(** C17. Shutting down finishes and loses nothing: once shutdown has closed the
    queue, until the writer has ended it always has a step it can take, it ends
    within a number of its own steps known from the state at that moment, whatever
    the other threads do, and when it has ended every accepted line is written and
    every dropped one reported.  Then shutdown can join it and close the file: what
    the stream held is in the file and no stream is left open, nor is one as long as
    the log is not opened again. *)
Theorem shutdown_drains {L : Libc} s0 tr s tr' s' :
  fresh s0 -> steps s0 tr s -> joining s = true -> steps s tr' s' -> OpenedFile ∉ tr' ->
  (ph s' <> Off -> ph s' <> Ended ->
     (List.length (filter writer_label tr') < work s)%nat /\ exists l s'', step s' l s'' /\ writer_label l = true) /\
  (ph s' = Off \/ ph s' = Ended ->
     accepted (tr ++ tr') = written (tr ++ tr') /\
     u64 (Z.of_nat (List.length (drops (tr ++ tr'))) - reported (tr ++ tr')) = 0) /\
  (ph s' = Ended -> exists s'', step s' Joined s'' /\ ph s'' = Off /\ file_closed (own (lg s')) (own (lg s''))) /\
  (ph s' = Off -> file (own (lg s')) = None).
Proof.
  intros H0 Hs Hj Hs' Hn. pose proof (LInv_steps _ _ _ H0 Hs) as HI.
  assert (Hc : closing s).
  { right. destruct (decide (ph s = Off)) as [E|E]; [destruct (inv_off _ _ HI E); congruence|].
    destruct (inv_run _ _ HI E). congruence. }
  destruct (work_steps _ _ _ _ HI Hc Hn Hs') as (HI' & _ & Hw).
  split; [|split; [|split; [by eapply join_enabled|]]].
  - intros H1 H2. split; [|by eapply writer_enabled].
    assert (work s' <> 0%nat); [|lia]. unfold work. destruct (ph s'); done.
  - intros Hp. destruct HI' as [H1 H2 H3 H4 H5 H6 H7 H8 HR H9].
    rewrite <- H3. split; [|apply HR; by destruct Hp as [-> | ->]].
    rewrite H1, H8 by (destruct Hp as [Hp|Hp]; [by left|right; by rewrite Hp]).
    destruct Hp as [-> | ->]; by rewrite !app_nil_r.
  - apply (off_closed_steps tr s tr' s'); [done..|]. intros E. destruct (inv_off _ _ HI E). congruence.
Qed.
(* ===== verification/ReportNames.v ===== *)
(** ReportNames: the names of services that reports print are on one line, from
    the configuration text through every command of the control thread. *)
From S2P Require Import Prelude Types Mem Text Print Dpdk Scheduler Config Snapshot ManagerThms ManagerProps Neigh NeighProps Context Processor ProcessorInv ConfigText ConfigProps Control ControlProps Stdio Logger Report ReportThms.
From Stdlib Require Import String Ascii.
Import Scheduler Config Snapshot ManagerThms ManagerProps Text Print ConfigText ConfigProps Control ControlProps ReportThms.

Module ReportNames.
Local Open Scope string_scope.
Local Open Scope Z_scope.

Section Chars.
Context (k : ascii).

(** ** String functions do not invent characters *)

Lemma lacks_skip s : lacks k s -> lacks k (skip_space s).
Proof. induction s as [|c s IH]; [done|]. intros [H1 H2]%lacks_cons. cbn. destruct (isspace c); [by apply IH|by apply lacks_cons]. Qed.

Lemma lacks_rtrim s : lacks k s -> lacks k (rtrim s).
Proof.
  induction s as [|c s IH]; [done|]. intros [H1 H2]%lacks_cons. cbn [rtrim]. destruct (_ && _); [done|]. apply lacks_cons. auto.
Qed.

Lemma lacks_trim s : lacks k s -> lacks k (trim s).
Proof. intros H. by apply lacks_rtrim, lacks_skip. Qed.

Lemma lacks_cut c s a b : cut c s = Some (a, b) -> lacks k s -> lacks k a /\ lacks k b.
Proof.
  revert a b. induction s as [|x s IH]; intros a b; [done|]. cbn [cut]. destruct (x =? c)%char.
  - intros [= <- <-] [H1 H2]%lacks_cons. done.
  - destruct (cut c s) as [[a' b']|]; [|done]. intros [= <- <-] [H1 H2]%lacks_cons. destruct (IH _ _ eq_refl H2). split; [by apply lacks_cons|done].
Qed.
^^^^^^^^
REQUIRED WORK: Each line shown above must be repeated exactly.

SOLUTION TO THIS TASK:
(** C17. Shutting down finishes and loses nothing: once shutdown has closed the
    queue, until the writer has ended it always has a step it can take, it ends
    within a number of its own steps known from the state at that moment, whatever
    the other threads do, and when it has ended every accepted line is written and
    every dropped one reported.  Then shutdown can join it and close the file: what
    the stream held is in the file and no stream is left open, nor is one as long as
    the log is not opened again. *)
Theorem shutdown_drains {L : Libc} s0 tr s tr' s' :
  fresh s0 -> steps s0 tr s -> joining s = true -> steps s tr' s' -> OpenedFile ∉ tr' ->
  (ph s' <> Off -> ph s' <> Ended ->
     (List.length (filter writer_label tr') < work s)%nat /\ exists l s'', step s' l s'' /\ writer_label l = true) /\
  (ph s' = Off \/ ph s' = Ended ->
     accepted (tr ++ tr') = written (tr ++ tr') /\
     u64 (Z.of_nat (List.length (drops (tr ++ tr'))) - reported (tr ++ tr')) = 0) /\
  (ph s' = Ended -> exists s'', step s' Joined s'' /\ ph s'' = Off /\ file_closed (own (lg s')) (own (lg s''))) /\
  (ph s' = Off -> file (own (lg s')) = None).
Proof.
  intros H0 Hs Hj Hs' Hn. pose proof (LInv_steps _ _ _ H0 Hs) as HI.
  assert (Hc : closing s).
  { right. destruct (decide (ph s = Off)) as [E|E]; [destruct (inv_off _ _ HI E); congruence|].
    destruct (inv_run _ _ HI E). congruence. }
  destruct (work_steps _ _ _ _ HI Hc Hn Hs') as (HI' & _ & Hw).
  split; [|split; [|split; [by eapply join_enabled|]]].
  - intros H1 H2. split; [|by eapply writer_enabled].
    assert (work s' <> 0%nat); [|lia]. unfold work. destruct (ph s'); done.
  - intros Hp. destruct HI' as [H1 H2 H3 H4 H5 H6 H7 H8 HR H9].
    rewrite <- H3. split; [|apply HR; by destruct Hp as [-> | ->]].
    rewrite H1, H8 by (destruct Hp as [Hp|Hp]; [by left|right; by rewrite Hp]).
    destruct Hp as [-> | ->]; by rewrite !app_nil_r.
  - apply (off_closed_steps tr s tr' s'); [done..|]. intros E. destruct (inv_off _ _ HI E). congruence.
Qed.
(* ===== verification/ReportNames.v ===== *)
(** ReportNames: the names of services that reports print are on one line, from
    the configuration text through every command of the control thread. *)
From S2P Require Import Prelude Types Mem Text Print Dpdk Scheduler Config Snapshot ManagerThms ManagerProps Neigh NeighProps Context Processor ProcessorInv ConfigText ConfigProps Control ControlProps Stdio Logger Report ReportThms.
From Stdlib Require Import String Ascii.
Import Scheduler Config Snapshot ManagerThms ManagerProps Text Print ConfigText ConfigProps Control ControlProps ReportThms.

Module ReportNames.
Local Open Scope string_scope.
Local Open Scope Z_scope.

Section Chars.
Context (k : ascii).

(** ** String functions do not invent characters *)

Lemma lacks_skip s : lacks k s -> lacks k (skip_space s).
Proof. induction s as [|c s IH]; [done|]. intros [H1 H2]%lacks_cons. cbn. destruct (isspace c); [by apply IH|by apply lacks_cons]. Qed.

Lemma lacks_rtrim s : lacks k s -> lacks k (rtrim s).
Proof.
  induction s as [|c s IH]; [done|]. intros [H1 H2]%lacks_cons. cbn [rtrim]. destruct (_ && _); [done|]. apply lacks_cons. auto.
Qed.

Lemma lacks_trim s : lacks k s -> lacks k (trim s).
Proof. intros H. by apply lacks_rtrim, lacks_skip. Qed.

Lemma lacks_cut c s a b : cut c s = Some (a, b) -> lacks k s -> lacks k a /\ lacks k b.
Proof.
  revert a b. induction s as [|x s IH]; intros a b; [done|]. cbn [cut]. destruct (x =? c)%char.
  - intros [= <- <-] [H1 H2]%lacks_cons. done.
  - destruct (cut c s) as [[a' b']|]; [|done]. intros [= <- <-] [H1 H2]%lacks_cons. destruct (IH _ _ eq_refl H2). split; [by apply lacks_cons|done].
Qed.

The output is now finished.